Against the Grain / December 2023 - January 2024
Emily Moran
Instructional Designer University of Wisconsin-Superior Jim Dan Hill Library, Belknap & Catlin Avenue Superior, WI 54880 Phone: (715) 394-8233 <emoran4@uwsuper.edu> https://www.linkedin.com/in/emilyamoran23/ HOW/WHERE DO I SEE THE INDUSTRY IN FIVE YEARS: I recently changed careers from academic librarianship to instructional design because of new opportunities that appeared with the rise of online learning since 2020. I hope to see inclusive instructional design and critical information literacy become even more prominent components of academic libraries’ instruction programs due to their direct impact on students’ academic and social lives. Stephanie Warden
Associate Director/Information Literacy Librarian, Jim Dan Hill Library University of Wisconsin – Superior Phone: (502) 542-0159 • Fax: (715) 394-8462 <swarden1@uwsuper.edu www.linkedin.com/in/stephanie-warden108b7751 BORN AND LIVED: Born and raised in West Virginia. EARLY LIFE: Attended college in Georgetown, KY.

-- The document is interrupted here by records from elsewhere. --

(* ===== verification/Session.v ===== *)
(** * Sessions: the parts at work together

    Two executions of the whole client, for all inputs: a handshake that succeeds, from the
    call of [Connect] to the event Connected, and a request on an established connection,
    from the call of [Request] to the call of its handler. The server's bytes may come in any
    pieces. Both are built from two lemmas: what happens when a packet is sent, and what
    happens when the pieces of one are received. *)

From S2P Require Import Prelude Outcome Net Errors Events Gzip Message Packet ReadBuffer.
From S2P Require Import TcpPacketStream ConnState Json Connection Client System Stream Receive Flow Frame.
From S2P Require Import Handlers Invariants Safety Lifecycle Requests Heartbeat.

Section session.
Context `{BuildMode, BoostMessages, Zlib, Allocator, RapidJson, Resolver, DecompressFuel}.
Context `{!TimerService ConnTimerCb, !UnorderedIteration}.

Lemma steps_one w l w' : enabled w l → action l w = Ret tt w' → steps w [l] w'.
Proof. intros Hen E. eapply (steps_cons w l); [by apply step_return|constructor]. Qed.

(** ** Sending one packet *)

(** The stream when the send is over: its bytes are forgotten. *)
Definition written (id : Z) (io : ConnIO) : ConnIO :=
  set_stream (set_writeBuffers (delete id (writeBuffers (io_stream io))) (writeId (io_stream io))
    (io_stream io)) io.

(** The packet on its way, its completion taken out of the pending ones. *)
Definition sending (p : Packet) (h : SendHandler) (io : ConnIO) : ConnIO :=
  set_sends [] (sent_next p [] h (set_posted [] io)).

Lemma send_cycle h p n w (Q : World → Prop) :
  io_posted (w_io w) = [h] → packetSendQueue (io_stream (w_io w)) = [p] → io_sends (w_io w) = [] →
  writeBuffers (io_stream (w_io w)) = ∅ →
  (∃ w2, call_send h ec_success (set_io (sending p h (w_io w)) (set_thread WorkerThread w)) = Ret tt w2 ∧
     Q (set_io (written (writeId (io_stream (w_io w))) (w_io w2)) w2)) →
  ∃ w', steps w [LSendNext 0; LSendDone 0 ec_success n] w' ∧ Q w'.
Proof.
  intros Hp Hq Hs Hb (w2 & E2 & HQ). eexists. split; [|exact HQ].
  set (w1 := set_io (sent_next p [] h (set_posted [] (w_io w))) (set_thread WorkerThread w)).
  apply (steps_cons w _ w1).
  - apply step_return; [by simpl; rewrite Hp|].
    assert (io_posted (w_io (set_thread WorkerThread w)) !! 0%nat = Some h) as Hi by (simpl; by rewrite Hp).
    take_item Hi. unfold zoom. cbn [view lens_io w_io set_io set_thread]. rewrite Hp. cbn [delete list_delete].
    pose proof (SendNextPacket_spec h (set_posted [] (w_io w)) p []) as E.
    cbn [io_stream set_posted] in E. specialize (E Hq). rewrite Hb, lookup_empty in E.
    change (delete 0%nat [h]) with (@nil SendHandler). rewrite E. done.
  - apply steps_one; [by simpl; rewrite Hs|].
    assert (io_sends (w_io (set_thread WorkerThread w1)) !! 0%nat =
      Some {| so_buffer := frame p; so_id := writeId (io_stream (w_io w)); so_handler := h |}) as Hi.
    { simpl. by rewrite Hs. }
    take_item Hi. unfold SendNextPacket_done. rewrite ec_failed_success. cbn [so_handler so_id].
    match goal with |- (?m ≫= _) ?w0 = _ => assert (m w0 = Ret tt w2) as E end.
    { rewrite <- E2. f_equal. unfold w1, sending. simpl. rewrite Hs. done. }
    run E. done.
Qed.

(** ** Receiving one packet *)

(** A read is outstanding, for [h]; [pending] has been received of the next packet. *)
Record listening (h : ReceiveHandler) (pending : list Z) (io : ConnIO) : Prop := {
  li_buffer : buffer_wf (io_stream io);
  li_valid : valid_bytes (io_stream io) = pending;
  li_read : io_receives io =
    [{| ro_offset := readBufferHead (io_stream io);
        ro_size := readBufferSize (io_stream io) - readBufferHead (io_stream io);
        ro_handler := h |}];
}.

Definition is_read (c : SocketCall) : bool := match c with CallReceive _ => true | _ => false end.

(** The calls of the socket, but for those that ask for bytes. *)
Definition spoken (io : ConnIO) : list SocketCall := filter (λ c, is_read c = false) (io_calls io).

(** Only the read buffer and the reads differ. *)
Record only_read (io io' : ConnIO) : Prop := {
  or_queue : packetSendQueue (io_stream io') = packetSendQueue (io_stream io);
  or_buffers : writeBuffers (io_stream io') = writeBuffers (io_stream io);
  or_id : writeId (io_stream io') = writeId (io_stream io);
  or_max : readBufferMaxSize (io_stream io') = readBufferMaxSize (io_stream io);
  or_posted : io_posted io' = io_posted io;
  or_sends : io_sends io' = io_sends io;
  or_connects : io_connects io' = io_connects io;
  or_ignored : io_ignored io' = io_ignored io;
  or_calls : spoken io' = spoken io;
}.

#[export] Instance only_read_preorder : PreOrder only_read.
Proof.
  split.
  - intros io. by split.
  - intros io1 io2 io3 [] []. split; congruence.
Qed.

(** One more read, after the parser has left [pending]. *)
Lemma read_again h s io :
  buffer_wf s → packetSendQueue s = packetSendQueue (io_stream io) →
  writeBuffers s = writeBuffers (io_stream io) → writeId s = writeId (io_stream io) →
  readBufferMaxSize s = readBufferMaxSize (io_stream io) →
  ∃ io', ReceivePackets h (set_stream s (set_receives [] io)) = Ret tt io' ∧
    listening h (valid_bytes s) io' ∧ only_read io io'.
Proof.
  intros Hwf Hq Hb Hid Hmax. rewrite ReceivePackets_Ret by exact Hwf.
  eexists. split; [done|]. split; [by split|].
  split; simpl; try done. unfold spoken. simpl. by rewrite filter_app, app_nil_r.
Qed.

Definition receive_labels (chunks : list (list Z)) : list label :=
  LReceiveDone 0 ec_success <$> chunks.

(** What the parser changes of the stream. *)
Lemma parse_frames_only s ps rest :
  buffer_wf s → valid_bytes s = frames ps ++ rest → Forall receivable ps → incomplete rest →
  ∃ b, ParsePacketsFromReadBuffer s = Ret ps (set_readBuffer (Z.of_nat (length rest)) b s) ∧
    buffer_wf (set_readBuffer (Z.of_nat (length rest)) b s) ∧
    valid_bytes (set_readBuffer (Z.of_nat (length rest)) b s) = rest.
Proof.
  intros Hwf Hvalid Hps Hinc.
  destruct (parse_frames s ps rest Hwf Hvalid Hps Hinc) as (s' & E & Hwf' & Hv & Hh & _).
  pose proof (parse_safe s Hwf) as Hsafe. rewrite E in Hsafe. destruct Hsafe as (_ & _ & b & Hs').
  rewrite Hh in Hs'. exists b. rewrite <- Hs'. by split_and!.
Qed.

Professional career and activities: Research interests include Open Educational Resources, Information Privilege, Artificial Intelligence, and Information Literacy. FAMILY: Family lives in West Virginia and Kentucky.
IN MY SPARE TIME: I read, cook, and volunteer with Twin Ports News of the Air Radio. FAVORITE BOOKS: Catch 22 and Invisible Man. PET PEEVES: Long surveys.
PHILOSOPHY: Say what is right, even if your voice shakes.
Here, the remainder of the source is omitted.